■ **Task item**
A single figure is required: the number of lines in the data below that hold the word "assert".

----- Data records -----

(* ===== verification/GoJson.v ===== *)
(** * GoJson

    What the sources use of encoding/json, on trees: [json.Marshal] builds the
    tree of a document and [json.Unmarshal] reads one.  The text of a document is in
    [GoJsonText] and [GoJsonWrite]; a [json.RawMessage] is the tree it holds. *)
From S2P Require Import Prelude GoStrings GoFloat.
Local Open Scope Z_scope.

(** Number literals: [JInt] has only digits (and a sign), [JFloat] is one with a
    fraction or an exponent, as the float64 it denotes.  The members of an object
    are in the order of the text. *)
Inductive json : Type :=
| JNull
| JBool (b : bool)
| JInt (z : Z)
| JFloat (f : spec_float)
| JString (s : string)
| JArray (l : list json)
| JObject (members : list (string * json)).

(** ** Strings

    [json.Marshal] replaces the bytes that are not UTF-8 by U+FFFD. *)
Definition cont (lo hi : Z) (s : string) : bool :=
  match s with String c _ => in_range lo hi c | EmptyString => false end.
Definition tail (s : string) : string := match s with String _ s => s | EmptyString => "" end.

(** The length of the rune at the head of [s]; [None] when it is not UTF-8. *)
Definition rune_size (s : string) : option nat :=
  match s with
  | EmptyString => None
  | String c s =>
      let b := byte c in
      let two := cont 128 191 (tail s) in
      let three := two && cont 128 191 (tail (tail s)) in
      if b <? 128 then Some 1%nat
      else if b <? 194 then None
      else if b <? 224 then if cont 128 191 s then Some 2%nat else None
      else if b =? 224 then if cont 160 191 s && two then Some 3%nat else None
      else if b =? 237 then if cont 128 159 s && two then Some 3%nat else None
      else if b <? 240 then if cont 128 191 s && two then Some 3%nat else None
      else if b =? 240 then if cont 144 191 s && three then Some 4%nat else None
      else if b <? 244 then if cont 128 191 s && three then Some 4%nat else None
      else if b =? 244 then if cont 128 143 s && three then Some 4%nat else None
      else None
  end.

Definition replacement : string := String (byte_of 239) (String (byte_of 191) (String (byte_of 189) "")).

(** [skip] bytes of the current rune are still to be copied. *)
Fixpoint coerce (skip : nat) (s : string) : string :=
  match s with
  | EmptyString => ""
  | String c rest =>
      match skip with
      | S k => String c (coerce k rest)
      | O => match rune_size s with
             | Some n => String c (coerce (pred n) rest)
             | None => replacement +:+ coerce 0 rest
             end
      end
  end.
Definition coerceUTF8 (s : string) : string := coerce 0 s.
Definition valid_utf8 (s : string) : bool := String.eqb (coerceUTF8 s) s.

Lemma valid_utf8_eq s : valid_utf8 s = true -> coerceUTF8 s = s.
Proof. apply String.eqb_eq. Qed.

Lemma ascii_valid s : string_forall (fun c => byte c <? 128) s = true -> valid_utf8 s = true.
Proof.
  intros H. apply String.eqb_eq. unfold coerceUTF8. induction s as [|c s IH]; [done|].
  cbn [string_forall] in H. apply andb_true_iff in H as [Hc Hs]. cbn [coerce rune_size].
  rewrite Hc. cbn [pred]. by rewrite IH.
Qed.

Definition jstring (s : string) : json := JString (coerceUTF8 s).

(** ** Reading *)

(** [json.Unmarshal] into [map[string]json.RawMessage]: [None] is the type error;
    null is the empty map, and the last of two equal keys counts. *)
Definition as_object (j : json) : option (list (string * json)) :=
  match j with
  | JObject members => Some members
  | JNull => Some []
  | _ => None
  end.

Fixpoint get (key : string) (members : list (string * json)) : option json :=
  match members with
  | [] => None
  | (k, v) :: members =>
      match get key members with
      | Some v' => Some v'
      | None => if String.eqb k key then Some v else None
      end
  end.

(** Into a struct, the names of the fields are matched up to case. *)
Fixpoint get_field (name : string) (members : list (string * json)) : option json :=
  match members with
  | [] => None
  | (k, v) :: members =>
      match get_field name members with
      | Some v' => Some v'
      | None => if EqualFold k name then Some v else None
      end
  end.

(** Into a string, a bool, an int64 and a float64: null leaves the zero value. *)
Definition as_text (j : json) : option string :=
  match j with JString s => Some s | JNull => Some "" | _ => None end.
Definition as_bool (j : json) : option bool :=
  match j with JBool b => Some b | JNull => Some false | _ => None end.
Definition in_int64 (z : Z) : bool := (- 2 ^ 63 <=? z) && (z <? 2 ^ 63).
Definition as_int64 (j : json) : option Z :=
  match j with
  | JInt z => if in_int64 z then Some z else None
  | JNull => Some 0
  | _ => None
  end.
Definition finite (f : spec_float) : bool :=
  match f with S754_zero _ | S754_finite _ _ _ => true | _ => false end.
Definition as_float64 (j : json) : option spec_float :=
  match j with
  | JInt z => if finite (float_of_Z z) then Some (float_of_Z z) else None
  | JFloat f => Some f
  | JNull => Some (S754_zero false)
  | _ => None
  end.
(** Into a slice of RawMessages. *)
Definition as_array (j : json) : option (list json) :=
  match j with JArray l => Some l | JNull => Some [] | _ => None end.

(** A string field keeps its zero value when it is absent. *)
Definition text_field (name : string) (members : list (string * json)) : option string :=
  match get_field name members with Some j => as_text j | None => Some "" end.

(** ** Depth: the recursion measure of the decoders *)

Fixpoint depth (j : json) : nat :=
  match j with
  | JArray l => S (fold_right Nat.max 0%nat (map depth l))
  | JObject members => S (fold_right Nat.max 0%nat (map (fun m => depth m.2) members))
  | _ => 0%nat
  end.

Lemma depth_array l j : j ∈ l -> (depth j < depth (JArray l))%nat.
Proof.
  intros H. cbn. assert (depth j <= fold_right Nat.max 0%nat (map depth l))%nat; [|lia].
  apply max_list_elem, list_elem_of_In, in_map. by apply list_elem_of_In.
Qed.

Lemma depth_member k j members : (k, j) ∈ members -> (depth j < depth (JObject members))%nat.
Proof.
  intros H. cbn. assert (depth j <= fold_right Nat.max 0%nat (map (fun m => depth m.2) members))%nat; [|lia].
  apply max_list_elem, list_elem_of_In, (in_map (fun m => depth m.2) members (k, j)). by apply list_elem_of_In.
Qed.

Lemma get_elem key members j : get key members = Some j -> (key, j) ∈ members.
Proof.
  induction members as [|[k v] members IH]; cbn; [done|].
  destruct (get key members) as [v'|]; [intros [= ->]; right; auto|].
  destruct (String.eqb_spec k key) as [->|]; [|done]. intros [= ->]. left.
Qed.

Lemma get_field_elem name members j : get_field name members = Some j -> exists k, (k, j) ∈ members.
Proof.
  induction members as [|[k v] members IH]; cbn; [done|].
  destruct (get_field name members) as [v'|].
  - intros [= ->]. destruct (IH eq_refl) as [k' H]. exists k'. by right.
  - destruct (EqualFold k name); [|done]. intros [= ->]. exists k. left.
Qed.

Lemma as_object_depth j members k v :
  as_object j = Some members -> (k, v) ∈ members -> (depth v < depth j)%nat.
Proof.
  destruct j; cbn [as_object]; try done.
  - intros [= <-] H. by apply elem_of_nil in H.
  - intros [= <-] H. by eapply depth_member.
Qed.

Lemma as_array_depth j l v : as_array j = Some l -> v ∈ l -> (depth v < depth j)%nat.
Proof.
  destruct j; cbn [as_array]; try done.
  - intros [= <-] H. by apply elem_of_nil in H.
  - intros [= <-] H. by apply depth_array.
Qed.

-----

■ **Exercise response**
2